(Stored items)
* * *
(** One step of the scan when nothing else touches the directory. *)
Lemma scan_step_alone w fw p :
  schedule w = [] ->
  exists w1,
    scan_step (w, fw) p
      = (w1, if has_content w p then add_file_to_queue p w1 fw else fw) /\
    input_dir w1 = input_dir w /\ schedule w1 = [] /\
    now w1 = now w + (if exists_ p w then 500 else 0).
Proof.
  intros Hs. unfold scan_step, _is_file_ready, has_content, exists_.
  cbn [fst snd].
  destruct (input_dir w !! p) as [f|] eqn:Hf.
  - destruct (FileWatcherRun.sleep_quiet 500 w fw)
      as (w1 & Hsl & Hnow & _ & _ & _ & _ & _ & Hin).
    { unfold quiet. rewrite Hs. constructor. }
    destruct (Hin Hs) as [Hin1 Hs1]. rewrite Hsl. cbn [fst snd].
    rewrite Hin1, Hf, Z.eqb_refl. cbn [andb].
    exists w1. rewrite bool_decide_eq_true_2 by by eexists.
    by destruct (0 <? st_size f).
  - exists w. rewrite bool_decide_eq_false_2 by (by intros [? [=]]).
    split_and!; try done. lia.
Qed.

(** The scan when nothing else touches the directory. *)
Lemma scan_alone files : forall w fw,
  schedule w = [] -> NoDup files ->
  (forall p, p ∈ files -> p ∉ file_queue fw) ->
  let st1 := fold_left scan_step files (w, fw) in
  file_queue st1.2
    = file_queue fw ++ filter (fun p => Is_true (has_content w p)) files /\
  now st1.1 = now w + 500 * len (filter (fun p => Is_true (exists_ p w)) files) /\
  input_dir st1.1 = input_dir w /\ schedule st1.1 = [] /\
  config st1.2 = config fw.
Proof.
  induction files as [|p files IH]; intros w fw Hs Hnd Hfresh; cbn [fold_left].
  { cbn. rewrite app_nil_r. split_and!; try done. unfold len. simpl. lia. }
  apply NoDup_cons in Hnd as [Hp Hnd].
  destruct (scan_step_alone w fw p Hs) as (w1 & -> & Hin1 & Hs1 & Hnow).
  assert (forall l : list string,
            filter (fun q => Is_true (exists_ q w1)) l
            = filter (fun q => Is_true (exists_ q w)) l) as Hsome.
  { intros l. apply list_filter_iff. intros q. unfold exists_. by rewrite Hin1. }
  assert (forall l : list string,
            filter (fun q => Is_true (has_content w1 q)) l
            = filter (fun q => Is_true (has_content w q)) l) as Hcont.
  { intros l. apply list_filter_iff. intros q. unfold has_content. by rewrite Hin1. }
  assert (has_content w p = true -> exists_ p w = true) as Hex.
  { unfold has_content, exists_. destruct (input_dir w !! p); [|done].
    intros _. apply bool_decide_eq_true_2. by eexists. }
  rewrite !filter_cons.
  destruct (has_content w p) eqn:Hc.
  - unfold add_file_to_queue.
    assert (exists_ p w1 = true) as ->.
    { unfold exists_. rewrite Hin1. by apply Hex. }
    rewrite bool_decide_eq_true_2 by (apply Hfresh; by left). cbn [andb].
    destruct (IH w1 (set_queue (file_queue fw ++ [p]) fw))
      as (Hq & Hn & Hi & Hsch & Hcfg); [done|done| |].
    { intros q Hq. simpl. rewrite elem_of_app, list_elem_of_singleton.
      intros [Hin2| ->]; [|done]. eapply Hfresh; [|exact Hin2]. by right. }
    cbn [file_queue set_queue] in Hq.
    rewrite Hq, Hn, Hi, Hnow, Hsome, Hcont, Hex by done. rewrite <- app_assoc.
    rewrite !decide_True by exact I.
    split_and!; try done. unfold len. simpl. lia.
  - destruct (IH w1 fw) as (Hq & Hn & Hi & Hsch & Hcfg); [done|done| |].
    { intros q Hq. apply Hfresh. by right. }
    rewrite Hq, Hn, Hi, Hnow, Hsome, Hcont.
    rewrite (decide_False (P := Is_true false)) by (by intros []).
    split_and!; try done.
    destruct (exists_ p w).
    + rewrite decide_True by exact I. unfold len. simpl. lia.
    + rewrite decide_False by (by intros []). lia.
Qed.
* * *
> [Aim of the task]:
Your answer should hold exactly the lines from the one containing "cbn [file_queue set_queue] in Hq." through the end of the entries above, and nothing else.

> [Task result]:
    cbn [file_queue set_queue] in Hq.
    rewrite Hq, Hn, Hi, Hnow, Hsome, Hcont, Hex by done. rewrite <- app_assoc.
    rewrite !decide_True by exact I.
    split_and!; try done. unfold len. simpl. lia.
  - destruct (IH w1 fw) as (Hq & Hn & Hi & Hsch & Hcfg); [done|done| |].
    { intros q Hq. apply Hfresh. by right. }
    rewrite Hq, Hn, Hi, Hnow, Hsome, Hcont.
    rewrite (decide_False (P := Is_true false)) by (by intros []).
    split_and!; try done.
    destruct (exists_ p w).
    + rewrite decide_True by exact I. unfold len. simpl. lia.
    + rewrite decide_False by (by intros []). lia.
Qed.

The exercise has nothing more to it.